[Collected data entries]
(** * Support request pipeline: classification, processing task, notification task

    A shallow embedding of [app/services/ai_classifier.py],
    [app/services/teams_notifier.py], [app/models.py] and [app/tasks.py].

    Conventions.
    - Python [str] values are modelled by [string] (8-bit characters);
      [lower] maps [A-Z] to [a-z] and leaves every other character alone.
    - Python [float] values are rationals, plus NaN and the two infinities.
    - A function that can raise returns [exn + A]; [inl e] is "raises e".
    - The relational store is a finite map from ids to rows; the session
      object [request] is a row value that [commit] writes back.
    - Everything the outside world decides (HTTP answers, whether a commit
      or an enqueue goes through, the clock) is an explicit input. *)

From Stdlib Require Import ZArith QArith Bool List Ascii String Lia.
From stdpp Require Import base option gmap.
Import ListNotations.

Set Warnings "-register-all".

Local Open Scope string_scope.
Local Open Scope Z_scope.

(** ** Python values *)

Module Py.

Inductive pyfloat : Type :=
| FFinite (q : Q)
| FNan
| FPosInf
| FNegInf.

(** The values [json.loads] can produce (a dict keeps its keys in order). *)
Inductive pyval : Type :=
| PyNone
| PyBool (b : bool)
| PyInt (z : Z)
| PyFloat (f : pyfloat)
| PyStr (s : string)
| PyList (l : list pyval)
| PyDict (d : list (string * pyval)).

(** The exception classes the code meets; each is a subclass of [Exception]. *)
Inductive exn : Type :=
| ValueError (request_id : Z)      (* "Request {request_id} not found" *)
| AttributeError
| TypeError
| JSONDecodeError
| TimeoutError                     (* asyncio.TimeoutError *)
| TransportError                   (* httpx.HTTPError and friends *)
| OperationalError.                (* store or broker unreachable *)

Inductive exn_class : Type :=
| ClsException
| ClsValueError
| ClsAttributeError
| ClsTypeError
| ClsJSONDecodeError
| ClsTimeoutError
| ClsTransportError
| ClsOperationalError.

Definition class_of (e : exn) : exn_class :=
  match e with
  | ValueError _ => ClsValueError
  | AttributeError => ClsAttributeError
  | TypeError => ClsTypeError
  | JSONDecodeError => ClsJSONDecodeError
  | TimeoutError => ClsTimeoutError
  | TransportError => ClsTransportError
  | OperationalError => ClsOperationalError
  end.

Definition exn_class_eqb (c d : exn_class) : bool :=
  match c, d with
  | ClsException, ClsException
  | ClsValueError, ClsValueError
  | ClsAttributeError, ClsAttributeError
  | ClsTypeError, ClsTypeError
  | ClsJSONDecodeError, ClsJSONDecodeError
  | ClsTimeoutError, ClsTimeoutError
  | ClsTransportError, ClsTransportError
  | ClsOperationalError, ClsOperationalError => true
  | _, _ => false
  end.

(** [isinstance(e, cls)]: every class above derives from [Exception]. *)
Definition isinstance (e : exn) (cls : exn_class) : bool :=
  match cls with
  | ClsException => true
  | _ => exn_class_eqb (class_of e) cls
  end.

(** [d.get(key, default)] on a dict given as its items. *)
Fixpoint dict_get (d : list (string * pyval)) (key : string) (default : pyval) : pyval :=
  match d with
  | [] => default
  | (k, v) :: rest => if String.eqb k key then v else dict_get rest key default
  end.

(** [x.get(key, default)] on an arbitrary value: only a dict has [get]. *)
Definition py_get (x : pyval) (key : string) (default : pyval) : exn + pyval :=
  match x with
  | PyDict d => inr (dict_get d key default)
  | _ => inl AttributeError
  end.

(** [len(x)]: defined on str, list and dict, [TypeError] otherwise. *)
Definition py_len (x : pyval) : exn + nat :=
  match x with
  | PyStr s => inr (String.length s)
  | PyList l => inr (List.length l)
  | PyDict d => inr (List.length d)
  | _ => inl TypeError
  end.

* * *

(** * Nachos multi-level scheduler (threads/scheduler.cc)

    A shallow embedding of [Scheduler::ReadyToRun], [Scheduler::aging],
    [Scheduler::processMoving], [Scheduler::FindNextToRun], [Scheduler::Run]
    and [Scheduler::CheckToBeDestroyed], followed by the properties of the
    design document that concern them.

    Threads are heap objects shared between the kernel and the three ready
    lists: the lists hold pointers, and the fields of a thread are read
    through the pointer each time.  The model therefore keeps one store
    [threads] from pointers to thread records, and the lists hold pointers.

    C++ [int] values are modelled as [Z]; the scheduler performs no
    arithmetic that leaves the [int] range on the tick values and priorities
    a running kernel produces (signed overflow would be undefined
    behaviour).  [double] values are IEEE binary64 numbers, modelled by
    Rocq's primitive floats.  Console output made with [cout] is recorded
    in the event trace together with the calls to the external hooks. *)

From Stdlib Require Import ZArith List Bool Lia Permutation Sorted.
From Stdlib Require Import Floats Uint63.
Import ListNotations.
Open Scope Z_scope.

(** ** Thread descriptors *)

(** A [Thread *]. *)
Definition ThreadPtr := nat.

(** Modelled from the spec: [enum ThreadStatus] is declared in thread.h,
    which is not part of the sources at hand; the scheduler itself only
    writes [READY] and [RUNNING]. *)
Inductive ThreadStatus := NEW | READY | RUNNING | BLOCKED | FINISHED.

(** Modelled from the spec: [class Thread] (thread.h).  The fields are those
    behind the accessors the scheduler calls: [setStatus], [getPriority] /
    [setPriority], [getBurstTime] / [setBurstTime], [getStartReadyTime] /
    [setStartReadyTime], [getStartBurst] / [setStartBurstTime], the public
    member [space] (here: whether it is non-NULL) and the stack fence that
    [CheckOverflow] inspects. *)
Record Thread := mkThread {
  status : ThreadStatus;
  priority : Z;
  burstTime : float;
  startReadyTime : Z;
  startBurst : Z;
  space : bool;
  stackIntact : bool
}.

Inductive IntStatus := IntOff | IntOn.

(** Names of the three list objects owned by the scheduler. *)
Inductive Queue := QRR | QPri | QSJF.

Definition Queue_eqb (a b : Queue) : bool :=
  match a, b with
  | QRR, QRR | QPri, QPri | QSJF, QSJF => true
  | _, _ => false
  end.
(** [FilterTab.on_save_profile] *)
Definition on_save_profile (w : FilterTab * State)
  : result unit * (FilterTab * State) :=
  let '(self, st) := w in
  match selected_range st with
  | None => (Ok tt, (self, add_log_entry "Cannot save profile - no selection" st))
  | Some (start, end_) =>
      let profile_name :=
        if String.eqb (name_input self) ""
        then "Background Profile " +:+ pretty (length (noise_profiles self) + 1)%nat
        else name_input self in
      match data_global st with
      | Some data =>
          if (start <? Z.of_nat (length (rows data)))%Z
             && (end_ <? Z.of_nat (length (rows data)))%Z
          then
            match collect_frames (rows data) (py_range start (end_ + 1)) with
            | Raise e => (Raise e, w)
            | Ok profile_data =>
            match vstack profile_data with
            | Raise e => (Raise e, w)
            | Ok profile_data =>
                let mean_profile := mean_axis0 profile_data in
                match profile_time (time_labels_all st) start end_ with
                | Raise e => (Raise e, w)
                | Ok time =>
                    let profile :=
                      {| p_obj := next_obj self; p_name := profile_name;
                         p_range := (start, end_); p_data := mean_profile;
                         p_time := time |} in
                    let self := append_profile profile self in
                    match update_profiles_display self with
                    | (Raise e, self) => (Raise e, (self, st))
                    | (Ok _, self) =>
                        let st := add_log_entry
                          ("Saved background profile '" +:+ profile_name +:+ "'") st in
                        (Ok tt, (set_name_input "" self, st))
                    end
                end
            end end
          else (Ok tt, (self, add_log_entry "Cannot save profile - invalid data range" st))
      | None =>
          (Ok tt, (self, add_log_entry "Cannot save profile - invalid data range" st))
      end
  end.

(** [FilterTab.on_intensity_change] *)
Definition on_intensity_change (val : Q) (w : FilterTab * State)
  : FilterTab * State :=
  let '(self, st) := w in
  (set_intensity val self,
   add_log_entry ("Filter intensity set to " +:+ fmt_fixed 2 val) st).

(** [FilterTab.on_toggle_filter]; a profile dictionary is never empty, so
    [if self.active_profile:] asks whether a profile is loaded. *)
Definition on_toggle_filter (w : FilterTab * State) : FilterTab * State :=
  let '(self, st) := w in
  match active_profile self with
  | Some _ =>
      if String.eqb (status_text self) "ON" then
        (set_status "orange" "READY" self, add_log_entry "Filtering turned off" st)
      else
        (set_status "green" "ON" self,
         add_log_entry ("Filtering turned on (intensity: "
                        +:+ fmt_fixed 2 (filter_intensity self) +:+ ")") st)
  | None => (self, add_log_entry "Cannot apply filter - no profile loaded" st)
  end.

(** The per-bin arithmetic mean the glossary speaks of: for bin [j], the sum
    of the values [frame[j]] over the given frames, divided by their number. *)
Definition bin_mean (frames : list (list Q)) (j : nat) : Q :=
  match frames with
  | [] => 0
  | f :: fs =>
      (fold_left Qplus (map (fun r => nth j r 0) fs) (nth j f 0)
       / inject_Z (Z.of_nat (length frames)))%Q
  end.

==

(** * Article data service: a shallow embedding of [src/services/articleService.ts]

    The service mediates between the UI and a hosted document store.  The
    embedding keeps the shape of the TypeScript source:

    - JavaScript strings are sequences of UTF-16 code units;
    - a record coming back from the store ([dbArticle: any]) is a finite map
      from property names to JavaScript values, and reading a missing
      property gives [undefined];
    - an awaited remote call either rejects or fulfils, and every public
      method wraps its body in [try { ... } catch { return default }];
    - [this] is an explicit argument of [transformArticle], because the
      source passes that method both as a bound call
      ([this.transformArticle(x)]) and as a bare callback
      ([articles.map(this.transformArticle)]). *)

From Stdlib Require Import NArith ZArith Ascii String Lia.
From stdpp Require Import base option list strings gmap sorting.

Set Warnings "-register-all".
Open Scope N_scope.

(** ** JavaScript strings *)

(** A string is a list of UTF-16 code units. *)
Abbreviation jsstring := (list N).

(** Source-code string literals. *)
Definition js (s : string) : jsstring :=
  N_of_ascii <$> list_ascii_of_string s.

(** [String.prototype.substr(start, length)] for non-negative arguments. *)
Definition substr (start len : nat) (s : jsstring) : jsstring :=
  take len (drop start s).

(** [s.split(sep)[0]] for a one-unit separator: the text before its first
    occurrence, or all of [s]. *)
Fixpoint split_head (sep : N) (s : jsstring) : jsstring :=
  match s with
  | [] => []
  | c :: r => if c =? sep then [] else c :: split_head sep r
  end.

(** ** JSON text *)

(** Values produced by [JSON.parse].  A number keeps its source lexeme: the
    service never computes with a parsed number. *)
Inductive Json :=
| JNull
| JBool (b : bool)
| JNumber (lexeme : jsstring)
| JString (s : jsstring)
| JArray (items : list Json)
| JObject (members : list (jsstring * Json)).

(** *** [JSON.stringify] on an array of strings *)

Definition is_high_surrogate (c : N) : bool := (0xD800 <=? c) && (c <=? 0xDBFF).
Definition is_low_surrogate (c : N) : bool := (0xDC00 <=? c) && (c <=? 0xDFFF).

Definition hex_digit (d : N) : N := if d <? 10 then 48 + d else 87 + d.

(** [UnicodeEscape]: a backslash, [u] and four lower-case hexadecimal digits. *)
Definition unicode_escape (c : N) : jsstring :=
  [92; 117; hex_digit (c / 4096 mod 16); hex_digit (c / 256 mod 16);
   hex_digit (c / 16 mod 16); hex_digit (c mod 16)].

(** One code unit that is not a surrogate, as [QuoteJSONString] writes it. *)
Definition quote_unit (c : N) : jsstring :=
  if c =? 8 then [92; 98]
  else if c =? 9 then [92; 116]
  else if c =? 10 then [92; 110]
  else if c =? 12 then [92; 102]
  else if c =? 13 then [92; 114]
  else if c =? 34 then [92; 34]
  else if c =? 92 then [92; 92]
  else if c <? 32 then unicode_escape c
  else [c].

◆ DIRECTIONS FOR THIS TASK
Find the line with "(l : list pyval)" in the entries above. Retype it and each line after it, exactly, through the line with "(** [x.get(key, default)]", and stop there.

◆ RESULT FOR THIS TASK
| PyList (l : list pyval)
| PyDict (d : list (string * pyval)).

(** The exception classes the code meets; each is a subclass of [Exception]. *)
Inductive exn : Type :=
| ValueError (request_id : Z)      (* "Request {request_id} not found" *)
| AttributeError
| TypeError
| JSONDecodeError
| TimeoutError                     (* asyncio.TimeoutError *)
| TransportError                   (* httpx.HTTPError and friends *)
| OperationalError.                (* store or broker unreachable *)

Inductive exn_class : Type :=
| ClsException
| ClsValueError
| ClsAttributeError
| ClsTypeError
| ClsJSONDecodeError
| ClsTimeoutError
| ClsTransportError
| ClsOperationalError.

Definition class_of (e : exn) : exn_class :=
  match e with
  | ValueError _ => ClsValueError
  | AttributeError => ClsAttributeError
  | TypeError => ClsTypeError
  | JSONDecodeError => ClsJSONDecodeError
  | TimeoutError => ClsTimeoutError
  | TransportError => ClsTransportError
  | OperationalError => ClsOperationalError
  end.

Definition exn_class_eqb (c d : exn_class) : bool :=
  match c, d with
  | ClsException, ClsException
  | ClsValueError, ClsValueError
  | ClsAttributeError, ClsAttributeError
  | ClsTypeError, ClsTypeError
  | ClsJSONDecodeError, ClsJSONDecodeError
  | ClsTimeoutError, ClsTimeoutError
  | ClsTransportError, ClsTransportError
  | ClsOperationalError, ClsOperationalError => true
  | _, _ => false
  end.

(** [isinstance(e, cls)]: every class above derives from [Exception]. *)
Definition isinstance (e : exn) (cls : exn_class) : bool :=
  match cls with
  | ClsException => true
  | _ => exn_class_eqb (class_of e) cls
  end.

(** [d.get(key, default)] on a dict given as its items. *)
Fixpoint dict_get (d : list (string * pyval)) (key : string) (default : pyval) : pyval :=
  match d with
  | [] => default
  | (k, v) :: rest => if String.eqb k key then v else dict_get rest key default
  end.

(** [x.get(key, default)] on an arbitrary value: only a dict has [get]. *)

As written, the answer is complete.